Make a word-for-word copy of the entries below from their first line through the line with "From S2P Require", and add nothing.

Saved entries
^^^^^^^^
(* ===== verification/KrlThms.v ===== *)
(** What revocation lists promise.

    The ranges of serial numbers in a tree are the canonical form of a set of
    numbers: sorted, disjoint and not adjacent.  Inserting a range adds its
    members to the set, whatever the shape of the tree, and a list built by
    any sequence of revocations revokes exactly what was asked for. *)

From stdpp Require Import base list numbers tactics sets sorting.
From Stdlib Require Import ZArith Lia ZifyBool.
From S2P Require Import Prelude Sshbuf SshbufGetput RbTree Krl.

(** ** Ranges of serial numbers *)

Definition rs_ok (x : revoked_serial) : Prop := 0 <= rs_lo x <= rs_hi x /\ rs_hi x < 2 ^ 64.

Definition gap (x y : revoked_serial) : Prop := rs_hi x + 1 < rs_lo y.

(** The representation invariant of a tree of serial numbers. *)
Definition serials_ok (l : list revoked_serial) : Prop :=
  Forall rs_ok l /\ StronglySorted gap l.

Definition rs_mem (n : Z) (x : revoked_serial) : Prop := rs_lo x <= n <= rs_hi x.
Definition serials_mem (n : Z) (l : list revoked_serial) : Prop := Exists (rs_mem n) l.

Lemma serials_mem_app n l k : serials_mem n (l ++ k) <-> serials_mem n l \/ serials_mem n k.
Proof. apply Exists_app. Qed.

Lemma serials_mem_cons n x l : serials_mem n (x :: l) <-> rs_mem n x \/ serials_mem n l.
Proof. apply Exists_cons. Qed.

Lemma serials_mem_nil n : serials_mem n [] <-> False.
Proof. apply Exists_nil. Qed.

Lemma serials_ok_cons x l :
  serials_ok (x :: l) <-> rs_ok x /\ serials_ok l /\ Forall (gap x) l.
Proof.
  unfold serials_ok. rewrite Forall_cons, StronglySorted_cons. tauto.
Qed.

Lemma serials_ok_app l k :
  serials_ok (l ++ k) <->
  serials_ok l /\ serials_ok k /\ (forall x y, x ∈ l -> y ∈ k -> gap x y).
Proof. unfold serials_ok. rewrite Forall_app, StronglySorted_app. tauto. Qed.

Lemma serials_above n x l : Forall (gap x) l -> serials_mem n l -> rs_hi x + 1 < n.
Proof.
  intros Hg Hm. apply Exists_exists in Hm as (y & Hy & Hn).
  rewrite Forall_forall in Hg. specialize (Hg y Hy). unfold gap, rs_mem in *. lia.
Qed.

(** The representation is canonical. *)
Lemma serials_canonical l k :
  serials_ok l -> serials_ok k -> (forall n, serials_mem n l <-> serials_mem n k) -> l = k.
Proof.
  revert k. induction l as [|[a b] l IH]; intros [|[c d] k] Hl Hk Hm; [done|..].
  - exfalso. apply serials_ok_cons in Hk as ((? & ?) & _). apply (serials_mem_nil c), Hm.
    apply serials_mem_cons. left. unfold rs_mem; cbn in *; lia.
  - exfalso. apply serials_ok_cons in Hl as ((? & ?) & _). apply (serials_mem_nil a), Hm.
    apply serials_mem_cons. left. unfold rs_mem; cbn in *; lia.
  - apply serials_ok_cons in Hl as ([Hab _] & Hl & Hgl).
    apply serials_ok_cons in Hk as ([Hcd _] & Hk & Hgk). cbn in *.
    assert (Hin : forall n, (a <= n <= b \/ serials_mem n l) <-> (c <= n <= d \/ serials_mem n k)).
    { intros n. specialize (Hm n). rewrite !serials_mem_cons in Hm. exact Hm. }
    assert (Hal : forall n, serials_mem n l -> b + 1 < n) by (intros n; exact (serials_above n _ l Hgl)).
    assert (Hak : forall n, serials_mem n k -> d + 1 < n) by (intros n; exact (serials_above n _ k Hgk)).
    assert (a = c) as ->.
    { destruct (proj1 (Hin a) ltac:(left; lia)) as [?|?%Hak];
        destruct (proj2 (Hin c) ltac:(left; lia)) as [?|?%Hal]; lia. }
    assert (b = d) as ->.
    { destruct (Z.lt_trichotomy b d) as [Hlt|[?|Hlt]]; [exfalso|done|exfalso].
      - destruct (proj2 (Hin (b + 1)) ltac:(left; lia)) as [?|?%Hal]; lia.
      - destruct (proj1 (Hin (d + 1)) ltac:(left; lia)) as [?|?%Hak]; lia. }
    f_equal. apply IH; [done..|]. intros n. specialize (Hin n).
    split; intros Hn.
    + pose proof (Hal n Hn). destruct (proj1 Hin ltac:(tauto)); [lia|done].
    + pose proof (Hak n Hn). destruct (proj2 Hin ltac:(tauto)); [lia|done].
Qed.

Lemma serial_cmp_mono l rs :
  serials_ok l -> rs_lo rs <= rs_hi rs -> StronglySorted (descends serial_cmp rs) l.
Proof.
  intros [Hok Hs] Hrs. induction Hs as [|x l Hs IH Hx]; [constructor|].
  apply Forall_cons in Hok as [Hox Hok]. apply StronglySorted_cons. split; [|by apply IH].
  apply Forall_forall. intros y Hy. rewrite Forall_forall in Hx, Hok.
  specialize (Hx y Hy). specialize (Hok y Hy). unfold descends, serial_cmp, gap, rs_ok in *.
  split; intros; repeat case_if; lia.
Qed.

(** ** Coalescing *)

Lemma coalesce_pred_spec rpre ers :
  serials_ok (reverse rpre) -> rs_ok ers -> Forall (fun x => rs_hi x <= rs_hi ers) rpre ->
  let '(rpre', ers') := coalesce_pred rpre ers in
  rs_ok ers' /\ rs_lo ers' <= rs_lo ers /\ rs_hi ers' = rs_hi ers /\
  serials_ok (reverse rpre') /\ Forall (fun x => gap x ers') rpre' /\
  (forall n, serials_mem n (reverse rpre') \/ rs_mem n ers' <->
             serials_mem n (reverse rpre) \/ rs_mem n ers).
Proof.
  revert ers. induction rpre as [|crs rest IH]; intros ers Hok Hers Hhi; cbn [coalesce_pred].
  { split_and!; auto; lia. }
  rewrite reverse_cons in Hok |- *. apply serials_ok_app in Hok as (Hrest & Hcrs & Hgap).
  apply serials_ok_cons in Hcrs as (Hc & _). apply Forall_cons in Hhi as [Hh Hhi].
  destruct (negb (rs_lo ers =? 0) && _) eqn:E.
  - assert (Hg : gap crs ers).
    { unfold gap, u64, rs_ok in *. rewrite Z.mod_small in E by lia. lia. }
    split_and!; auto; try lia.
    + rewrite reverse_cons. apply serials_ok_app. split_and!; auto.
      apply serials_ok_cons. split_and!; [done|split; constructor|constructor].
    + constructor; [done|]. apply Forall_forall. intros x Hx.
      specialize (Hgap x crs). rewrite elem_of_reverse in Hgap.
      specialize (Hgap Hx ltac:(set_solver)). unfold gap, rs_ok in *. lia.
    + intros n. by rewrite reverse_cons.
  - set (ers1 := if rs_lo crs <? rs_lo ers then _ else _).
    assert (H1 : rs_ok ers1 /\ rs_hi ers1 = rs_hi ers /\ rs_lo ers1 = Z.min (rs_lo crs) (rs_lo ers)).
    { unfold ers1. unfold rs_ok in *. destruct (rs_lo crs <? rs_lo ers) eqn:?; cbn; lia. }
    destruct H1 as (H1 & Hhi1 & Hlo1).
    specialize (IH ers1 Hrest H1). rewrite Hhi1 in IH. specialize (IH Hhi).
    destruct (coalesce_pred rest ers1) as [rpre' ers']. destruct IH as (? & ? & ? & ? & ? & Hm).
    split_and!; auto; [lia|]. intros n. rewrite Hm, serials_mem_app, serials_mem_cons, serials_mem_nil.
    enough (rs_mem n ers1 <-> rs_mem n crs \/ rs_mem n ers) by tauto.
    unfold rs_mem, rs_ok, u64 in *. rewrite Hlo1, Hhi1.
    destruct (rs_lo ers =? 0) eqn:E0; cbn in E; [lia|]. rewrite Z.mod_small in E by lia. lia.
Qed.

Lemma coalesce_succ_spec ers post :
  serials_ok post -> rs_ok ers -> Forall (fun x => rs_lo ers <= rs_lo x) post ->
  let '(ers', post') := coalesce_succ ers post in
  rs_ok ers' /\ rs_lo ers' = rs_lo ers /\ serials_ok (ers' :: post') /\
  (forall n, rs_mem n ers' \/ serials_mem n post' <-> rs_mem n ers \/ serials_mem n post).
Proof.
  revert ers. induction post as [|crs rest IH]; intros ers Hok Hers Hlo; cbn [coalesce_succ].
  { split_and!; auto. apply serials_ok_cons. split_and!; auto; constructor. }
  pose proof Hok as Hok0.
  apply serials_ok_cons in Hok as (Hc & Hrest & Hg). apply Forall_cons in Hlo as [Hl Hlo].
  destruct (negb (rs_hi ers =? 2 ^ 64 - 1) && _) eqn:E.
  - split_and!; auto. apply serials_ok_cons. split_and!; auto.
    assert (Hgc : gap ers crs).
    { unfold gap, u64, rs_ok in *. rewrite Z.mod_small in E by lia. lia. }
    constructor; [done|]. eapply Forall_impl; [exact Hg|].
    intros x. unfold gap, rs_ok in *. lia.
  - set (ers1 := if rs_hi crs >? rs_hi ers then _ else _).
    assert (H1 : rs_ok ers1 /\ rs_lo ers1 = rs_lo ers /\ rs_hi ers1 = Z.max (rs_hi crs) (rs_hi ers)).
    { unfold ers1. unfold rs_ok in *. destruct (rs_hi crs >? rs_hi ers) eqn:?; cbn; lia. }
    destruct H1 as (H1 & Hlo1 & Hhi1).
    specialize (IH ers1 Hrest H1). rewrite Hlo1 in IH. specialize (IH Hlo).
    destruct (coalesce_succ ers1 rest) as [ers' post']. destruct IH as (? & ? & ? & Hm).
    split_and!; auto. intros n. rewrite Hm, serials_mem_cons.
    enough (rs_mem n ers1 <-> rs_mem n crs \/ rs_mem n ers) by tauto.
    unfold rs_mem, rs_ok, u64 in *. rewrite Hlo1, Hhi1.
    destruct (rs_hi ers =? 2 ^ 64 - 1) eqn:E0; cbn in E; [lia|].
    rewrite Z.mod_small in E by lia. lia.
Qed.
^^^^^^^^
ANSWER SECTION:
(* ===== verification/KrlThms.v ===== *)
(** What revocation lists promise.

    The ranges of serial numbers in a tree are the canonical form of a set of
    numbers: sorted, disjoint and not adjacent.  Inserting a range adds its
    members to the set, whatever the shape of the tree, and a list built by
    any sequence of revocations revokes exactly what was asked for. *)

From stdpp Require Import base list numbers tactics sets sorting.
From Stdlib Require Import ZArith Lia ZifyBool.
From S2P Require Import Prelude Sshbuf SshbufGetput RbTree Krl.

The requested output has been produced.